It is only when we take the necessary steps to address the underlying sources of anxiety - including social insecurity, the future of work, the yawning equality gap – that can we recapture the cohesion originally envisaged by our founders. We are, after all, not inventing the concept of ‘the social’ when we speak of ‘social Europe’. Was it not as a principle in all of the better language of the founders of the European Union such as Altiero Spinelli?

The future of the European Union must be discussed I suggest above all from below, crafted from connections to the European Street. This requires a process that is open, honest and genuinely inclusive; that does not shy away from asking the most difficult, most challenging questions. It requires an honest critique, one that constitutes an attempt to re-imagine and rebuild.

We have been in thin times in terms of political economy. The recent references to a new interest in ‘behavioural economics’, in work from the World Bank, is simply insufficient. It simply masks the manner in which context was abandoned in the hegemonic policies of recent decades and, in doing that, disciplines such as sociology, political science were eschewed in a narrow practice that had no tolerance for discussion as to the adequacy of theoretical insight, methodological rigour, or empirically validated instrumental usage. 

We have had a poor, a lesser, economics that at best is descriptive of a set of measures that sought to satisfy an ideological position rather than assist in creating policy options that could be social in their reach.

Why we might ask has the work of philosophers been the most neglected source of insight on the recent institutional history of the European Union? In its modern origins economics was so much more closely informed by philosophy and ethics. It had a formidable breadth.

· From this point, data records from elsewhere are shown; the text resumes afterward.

(** C6.  The top-10 extractor returns the ten rows of largest rating:
    the table sorted by descending rating, rows of equal rating keeping
    the order of the table (the first-encountered row first), truncated
    to ten rows; a table of fewer than ten rows is returned whole.  Rows
    without a rating come after all others. *)
Theorem top10_is_stable_sort_truncated (rs : list Row) :
  top10 rs = firstn 10 (stable_sort (before rating) rs)
  /\ sorted_by (before rating) (stable_sort (before rating) rs)
  /\ Permutation (stable_sort (before rating) rs) rs
  /\ (forall v, filter (fun a => F.eqb (rating a) v) (stable_sort (before rating) rs)
                = filter (fun a => F.eqb (rating a) v) rs)
  /\ List.length (top10 rs) = Nat.min 10 (List.length rs)
  /\ Permutation (top10 rs ++ skipn 10 (stable_sort (before rating) rs)) rs
  /\ top10 (firstn 9 rs) = stable_sort (before rating) (firstn 9 rs).
Proof.
  assert (E : forall l, top10 l = firstn 10 (stable_sort (before rating) l))
    by (intros l; unfold top10; now rewrite nlargest_spec).
  split; [apply E|]. split.
  { apply stable_sort_sorted; [apply before_total | apply before_trans]. }
  split; [apply stable_sort_perm|]. split.
  { intros v. apply stable_sort_before_stable. }
  split.
  { rewrite E, length_firstn, stable_sort_length. reflexivity. }
  split.
  { rewrite E. apply firstn_skipn_perm, stable_sort_perm. }
  rewrite E. apply firstn_all2.
  rewrite stable_sort_length, length_firstn. lia.
Qed.

(** ** Yearly mean *)

Module GroupByFacts.
Import GroupBy.

Lemma Zleb_total a b : Z.leb a b = true \/ Z.leb b a = true.
Proof. rewrite !Z.leb_le. lia. Qed.

Lemma Zleb_trans a b c : Z.leb a b = true -> Z.leb b c = true -> Z.leb a c = true.
Proof. rewrite !Z.leb_le. lia. Qed.

Lemma Zeqb_eq x y : Z.eqb x y = true <-> x = y.
Proof. apply Z.eqb_eq. Qed.

Lemma group_keys_NoDup years : NoDup (group_keys years).
Proof.
  unfold group_keys. eapply Permutation_NoDup.
  - apply Permutation_sym, stable_sort_perm.
  - apply (unique_NoDup _ Zeqb_eq).
Qed.

Lemma group_keys_In years y : In y (group_keys years) <-> In (Some y) years.
Proof.
  unfold group_keys.
  now rewrite stable_sort_In, (unique_In _ Zeqb_eq), dropna_In.
Qed.

(** Distinct keys in ascending order are in strictly ascending order. *)
Lemma sorted_NoDup_strict l :
  sorted_by Z.leb l -> NoDup l -> StronglySorted Z.lt l.
Proof.
  unfold sorted_by. induction l as [|a l IH]; intros S N; [constructor|].
  apply StronglySorted_inv in S. destruct S as [S F].
  inversion N as [|? ? Ha N']; subst.
  constructor; [now apply IH|].
  rewrite Forall_forall in *. intros b Hb.
  specialize (F b Hb). apply Z.leb_le in F.
  assert (a <> b) by (intros ->; contradiction). lia.
Qed.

Adam Smith’s work on “The Wealth of Nations” was built on the strong foundations of his “Theory of Moral Sentiments”. Smith is irrevocably associated, in the popular understanding, with the notion that the pursuit of self-interest serves the common good. Hence the often quoted, but misused, line from “The Wealth of Nations”: It is not from the benevolence of the butcher, the brewer, or the baker, that we expect our dinner, but from their regard to their own interest”).  In his earlier work however, he had underlined that “How selfish man may be supposed, there are evidently some principles in his nature, which interest him in the fortunes of others, and render their happiness necessary to him, though he derives nothing from it, except the pleasure of seeing it.” The later Smith is remembered, if frequently misquoted, but the other, earlier, and foundational Smith, rooted in our long traditions of humanism, ethics and philosophy, is forgotten or neglected. 

We need to make a new moment for political economy. We need to unmask the ideologically-driven suggestion that there are no alternatives to the present model of economic thought and its assumptions that markets, not the State, should define citizen’s welfare, security or life chances.

In this regard, among others, the sociologist and philosopher Jürgen Habermas has drawn a distinction between the world of the family, civil society and the public sphere what he calls “lifeworld” and the world of state and the instrumental logic of the modern economy, which he terms “the system”. 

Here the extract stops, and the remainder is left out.